Teenagers who misuse/abuse opioid medications commonly get those medications from an adult who may or may not have a legitimate prescription. In a study published in February 2015 in the journal Substance Abuse, researchers from four U.S. institutions looked at the steps that doctors and other adults can take to limit teenagers’ access to dangerous prescription opioids. These researchers identified several strategies that may effectively limit teens’ access to these medications.
All opioid medications are natural or synthetic versions of substances found in the opium poppy. There are a large number of these substances, each of which differs from the other in chemically important ways. However, despite their differences, all prescription opioids do three basic things when they enter the human blood stream and travel to the brain: reduce the brain’s ability to receive or respond to pain signals, trigger a powerful sensation called euphoria in the brain’s pleasure center and significantly lower the baseline rate of cell communication in both the brain and spinal cord.
Opioid medications have therapeutic uses that include the relief of various forms of moderate and severe pain, the relief of serious coughs that don’t respond to other treatments and the relief of serious diarrhea that doesn’t respond to other treatments. Unfortunately, misuse of these widely prescribed medications can trigger two major problems: diagnosable opioid abuse/addiction and potentially fatal opioid overdose. Millions of people across the U.S. are addicted to an opioid medication. In addition, roughly 46 Americans die every day after overdosing on an opioid medication.

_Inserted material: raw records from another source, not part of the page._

Fixpoint last (s : string) : option ascii :=
  match s with
  | EmptyString => None
  | String a EmptyString => Some a
  | String _ rest => last rest
  end.

(** [c.lower()] on the ASCII range: "A".."Z" move to "a".."z". Bytes
    outside that range are left as they are: Python folds the letters
    beyond ASCII as well, but never into one of the characters "1", "t",
    "r", "u", "e", "y", "s" that [env_bool] tests for, so its membership
    test reads the same on the folded bytes. *)
Definition lower_char (c : ascii) : ascii :=
  let n := nat_of_ascii c in
  if ((65 <=? n)%nat && (n <=? 90)%nat)%bool then ascii_of_nat (n + 32)
  else c.

(** [s.lower()]. *)
Fixpoint lower (s : string) : string :=
  match s with
  | EmptyString => EmptyString
  | String a rest => String (lower_char a) (lower rest)
  end.



(** [x in (t1, t2, ...)] for strings. *)
Fixpoint mem (x : string) (l : list string) : bool :=
  match l with
  | [] => false
  | t :: rest => if decide (x = t) then true else mem x rest
  end.

(** Decimal digits with single underscores between them, as accepted
    by [int(...)]; [after_digit] tells whether the previous character
    was a digit. *)
Fixpoint digits (acc : Z) (after_digit : bool) (s : string) : option Z :=
  match s with
  | EmptyString => if after_digit then Some acc else None
  | String c rest =>
      match Ascii.is_nat c with
      | Some d => digits (10 * acc + Z.of_nat d) true rest
      | None =>
          if decide (c = "_"%char) then
            if after_digit then digits acc false rest else None
          else None
      end
  end.

(** The ASCII characters [int(...)] skips around a number: tab to
    carriage return, the four separators 28..31 and the space. *)
Definition is_space (c : ascii) : bool :=
  let n := nat_of_ascii c in
  ((9 <=? n)%nat && (n <=? 13)%nat) || ((28 <=? n)%nat && (n <=? 32)%nat).

(** [int(s)] for ASCII text: surrounding white space is ignored, one
    sign is allowed; [None] stands for [ValueError]. Digits and spaces
    beyond ASCII and the interpreter's cap on the number of digits are
    left out. *)
Definition to_int (s : string) : option Z :=
  match strip is_space s with
  | String "-" rest => Z.opp <$> digits 0 false rest
  | String "+" rest => digits 0 false rest
  | t => digits 0 false t
  end.

End Str.

(** ** Configuration readers *)

(** [os.getenv(name)] is a lookup in the environment map. *)
Definition getenv (environ : gmap string string) (name : string)
  : option string := environ !! name.

Definition env_bool (environ : gmap string string) (name : string)
    (default : bool) : bool :=
  match getenv environ name with
  | None => default
  | Some val => Str.mem (Str.lower val) ["1"; "true"; "yes"; "y"]
  end.

Definition env_int (environ : gmap string string) (name : string)
    (default : Z) : Z :=
  let text :=
    match getenv environ name with
    | Some val => val
    | None => pretty default
    end in
  match Str.to_int text with
  | Some n => n
  | None => default
  end.

(** ** Exceptions, the world and the monad of statements *)

(** The exception classes the script meets; all of them derive from
    Python's [Exception]. *)
Inductive exn_class :=
| KeyError
| TypeError
| FileNotFoundError
| HTTPError
| RequestException
| ApiError.

(** An exception instance; [exn_str] is what [str(e)] prints. *)
Record exn := Exn { exn_kind : exn_class; exn_str : string }.

(** Values stored in the metadata document handed to the API. *)
#[warnings="-register-all"]
Inductive pyval :=
| PStr (s : string)
| PBool (b : bool)
| PDict (d : gmap string pyval).

(** What the process does to the outside, in order. *)
Inductive event :=
| Print (line : string)
| HttpGet (url : string)
| VideosInsert (part : string) (body : gmap string pyval) (media : bytes).

Record world := World {
  fs : gmap string bytes;
  trace : list event
}.

Inductive outcome (A : Type) :=
| Ret (a : A)
| Raise (e : exn).
Arguments Ret {A} a.
Arguments Raise {A} e.

Definition M (A : Type) : Type := world → outcome A * world.

#[global] Instance M_ret : MRet M := λ A a w, (Ret a, w).

#[global] Instance M_bind : MBind M := λ A B k m w,
  match m w with
  | (Ret a, w') => k a w'
  | (Raise e, w') => (Raise e, w')
  end.

Definition raise {A} (e : exn) : M A := λ w, (Raise e, w).

(** [try: body  except Exception as e: handler(e)]. The effects of
    [body] up to the [raise] are kept. *)
Definition try_except {A} (body : M A) (handler : exn → M A) : M A := λ w,
  match body w with
  | (Ret a, w') => (Ret a, w')
  | (Raise e, w') => handler e w'
  end.

Definition emit (ev : event) : M unit := λ w,
  (Ret (), World (fs w) (trace w ++ [ev])).

Definition print (line : string) : M unit := emit (Print line).

(** ** External collaborators *)

(** The part of a [requests] response the script looks at. *)
Record response := Response {
  status_code : Z;
  reason : string;
  resp_url : string;
  iter_content : list bytes
}.

(** The OAuth material the client is built from. *)
Record credentials := Credentials {
  refresh_token : string;
  client_id : string;
  client_secret : string
}.

(** Everything the run obtains from outside the process: the clock
    ([datetime.utcnow().strftime("%Y-%m-%d")]), the object store, the
    name [tempfile] picks for a scratch file given the files that exist
    (it creates the file exclusively, so the name is one that does not
    exist yet; the statements that need this assume it), and the video
    platform. *)
Record externals := Externals {
  utc_today : string;
  requests_get : string → outcome response;
  temp_name : gmap string bytes → string;
  videos_insert :
    credentials → string → gmap string pyval → bytes →
    outcome (gmap string string)
}.

(** [os.environ[key]]. *)
Definition environ_getitem (environ : gmap string string) (key : string)
  : M string :=
  match environ !! key with
  | Some val => mret val
  | None => raise (Exn KeyError ("'" +:+ key +:+ "'"))
  end.

Definition build_youtube_client (environ : gmap string string)
  : M credentials :=
  token ← environ_getitem environ "YT_REFRESH_TOKEN";
  cid ← environ_getitem environ "YT_CLIENT_ID";
  secret ← environ_getitem environ "YT_CLIENT_SECRET";
  mret (Credentials token cid secret).

(** ** Fetcher *)

(** [resp.raise_for_status()] of [requests]: [HTTPError] for the client
    and server error classes, nothing otherwise. *)
Definition raise_for_status (resp : response) : M unit :=
  let code := status_code resp in
  if decide (400 ≤ code < 500) then
    raise (Exn HTTPError (pretty code +:+ " Client Error: " +:+ reason resp
                          +:+ " for url: " +:+ resp_url resp))
  else if decide (500 ≤ code < 600) then
    raise (Exn HTTPError (pretty code +:+ " Server Error: " +:+ reason resp
                          +:+ " for url: " +:+ resp_url resp))
  else mret ().

(** [requests.get(url, stream=True)]. *)
Definition http_get (X : externals) (url : string) : M response :=
  emit (HttpGet url);;
  match requests_get X url with
  | Ret resp => mret resp
  | Raise e => raise e
  end.

(** [tempfile.NamedTemporaryFile(delete=False, suffix=".mp4")]: an empty
    file under the name the system picked. *)
Definition named_temporary_file (X : externals) : M string := λ w,
  let name := temp_name X (fs w) in
  (Ret name, World (<[name := []]> (fs w)) (trace w)).

(** [tmp.write(chunk)]. *)
Definition file_write (name : string) (chunk : bytes) : M unit := λ w,
  (Ret (), World (alter (λ old, old ++ chunk) name (fs w)) (trace w)).

(** The [for chunk in resp.iter_content(...)] loop; [if chunk:] is true
    for a non-empty [bytes]. *)
Fixpoint write_chunks (name : string) (chunks : list bytes) : M unit :=
  match chunks with
  | [] => mret ()
  | chunk :: rest =>
      (match chunk with
       | [] => mret ()
       | _ :: _ => file_write name chunk
       end);;
      write_chunks name rest
  end.

Definition download_video_to_temp (X : externals) (video_url : string)
  : M (option string) :=
  print ("Downloading video from " +:+ video_url);;
  resp ← http_get X video_url;
  if decide (status_code resp = 404) then
    print "  -> File not found (404), skipping.";;
    mret None
  else
    raise_for_status resp;;
    tmp ← named_temporary_file X;
    write_chunks tmp (iter_content resp);;
    print ("  -> Saved to " +:+ tmp);;
    mret (Some tmp).

(** ** Uploader *)

Definition disclosure : string :=
  Str.nl +:+ Str.nl +:+ "[Contains AI-generated or edited content]".

(** The [body] literal. *)
Definition initial_body (title description category_id privacy_status : string)
    (made_for_kids : bool) : gmap string pyval :=
  {[ "snippet" := PDict {[ "title" := PStr title;
                           "description" := PStr description;
                           "categoryId" := PStr category_id ]};
     "status" := PDict {[ "privacyStatus" := PStr privacy_status;
                          "selfDeclaredMadeForKids" := PBool made_for_kids ]} ]}.

(** [body["snippet"]["description"] += suffix]. *)
Definition append_description (suffix : string) (body : gmap string pyval)
  : M (gmap string pyval) :=
  match body !! "snippet" with
  | Some (PDict snippet) =>
      match snippet !! "description" with
      | Some (PStr old) =>
          mret (<["snippet" :=
                   PDict (<["description" := PStr (old +:+ suffix)]> snippet)]>
                  body)
      | Some _ => raise (Exn TypeError "unsupported operand type(s) for +=")
      | None => raise (Exn KeyError "'description'")
      end
  | Some _ => raise (Exn TypeError "object is not subscriptable")
  | None => raise (Exn KeyError "'snippet'")
  end.

(** [open(file_path, "rb")] followed by reading the whole file. *)
Definition open_rb (file_path : string) : M bytes := λ w,
  match fs w !! file_path with
  | Some content => (Ret content, w)
  | None =>
      (Raise (Exn FileNotFoundError
                ("[Errno 2] No such file or directory: '" +:+ file_path +:+ "'")),
       w)
  end.

(** [youtube.videos().insert(part=..., body=..., media_body=...).execute()]. *)
Definition execute_insert (X : externals) (youtube : credentials)
    (part : string) (body : gmap string pyval) (media : bytes)
  : M (gmap string string) :=
  emit (VideosInsert part body media);;
  match videos_insert X youtube part body media with
  | Ret resp => mret resp
  | Raise e => raise e
  end.

(** [f"{video_id}"] for the result of [response.get("id")]. *)
Definition format_id (video_id : option string) : string :=
  match video_id with
  | Some s => s
  | None => "None"
  end.

(** The function has no [return] statement: its value is Python's
    [None], here the [None] of [option string]. *)
Definition upload_one_video (X : externals) (youtube : credentials)
    (file_path title description category_id privacy_status : string)
    (made_for_kids altered_content : bool) : M (option string) :=
  print ("Uploading " +:+ file_path +:+ " to YouTube...");;
  let body :=
    initial_body title description category_id privacy_status made_for_kids in
  body ← (if altered_content then
            append_description disclosure
              (<["contentDetails" :=
                  PDict {[ "hasCustomThumbnail" := PBool false ]}]> body)
          else mret body);
  media ← open_rb file_path;
  response ← execute_insert X youtube "snippet,status" body media;
  let video_id := response !! "id" in
  print ("  -> Uploaded successfully, video id: " +:+ format_id video_id);;
  mret None.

Teenagers and Prescription Opioids
In collaboration with the University of Michigan, the National Institute on Drug Abuse (NIDA) tracks year-to-year changes in the number of American teenagers in 12th grade who misuse “narcotics other than heroin,” a group of substances that includes prescription opioids. In line with a decade-old downward trend, the number of 12th graders who inappropriately used these substances at least once fell from 7.1 percent to 6.1 percent between 2013 and 2014. The University of Michigan and NIDA also track the number of eighth graders, 10th graders and 12th graders who consume two popularly abused opioid medications—Vicodin and OxyContin—at least once a year. Annual rates of intake for both of these medications fell by a small amount or a significant amount in all three grades between 2013 and 2014.
How Can Adults Help Limit Access?
In the study published in Substance Abuse, researchers from the University of Colorado School of Medicine, the Denver Health Medical Center, Kaiser Permanente Colorado and the Colorado School of Public Health examined the role that intentional or unintentional adult conduct plays in promoting opioid misuse, opioid abuse/addiction and opioid overdose in teenagers and younger children. Reasons for undertaking this examination include the overall prominence of parents and other adults as conduits for the opioid medications misused by teenagers or younger children, the tendency among some parents to share their prescription opioids with their children and the tendency of some teenagers and younger children to seek access to their parents’ opioid medications.
The researchers identified three strategies that can help limit teens’ and younger children’s inappropriate access to prescription opioids. These strategies are encouraging doctors to emphasize the dangers of opioid medication misuse/abuse when prescribing opioids to their adult patients; making sure that adults who use opioid medications store the medications in locked cabinets that are inaccessible to teens or younger children; and making sure that parents understand the importance of safely disposing of any unused prescription opioids in the household.
The study’s authors note the importance of the actions of doctors and other health professionals in carrying out the identified prevention strategies. They also note the lack of real-world evidence for effectiveness of the identified strategies and point toward a need for additional research to definitively determine the best ways to limit teenagers’ and younger children’s prescription opioid access.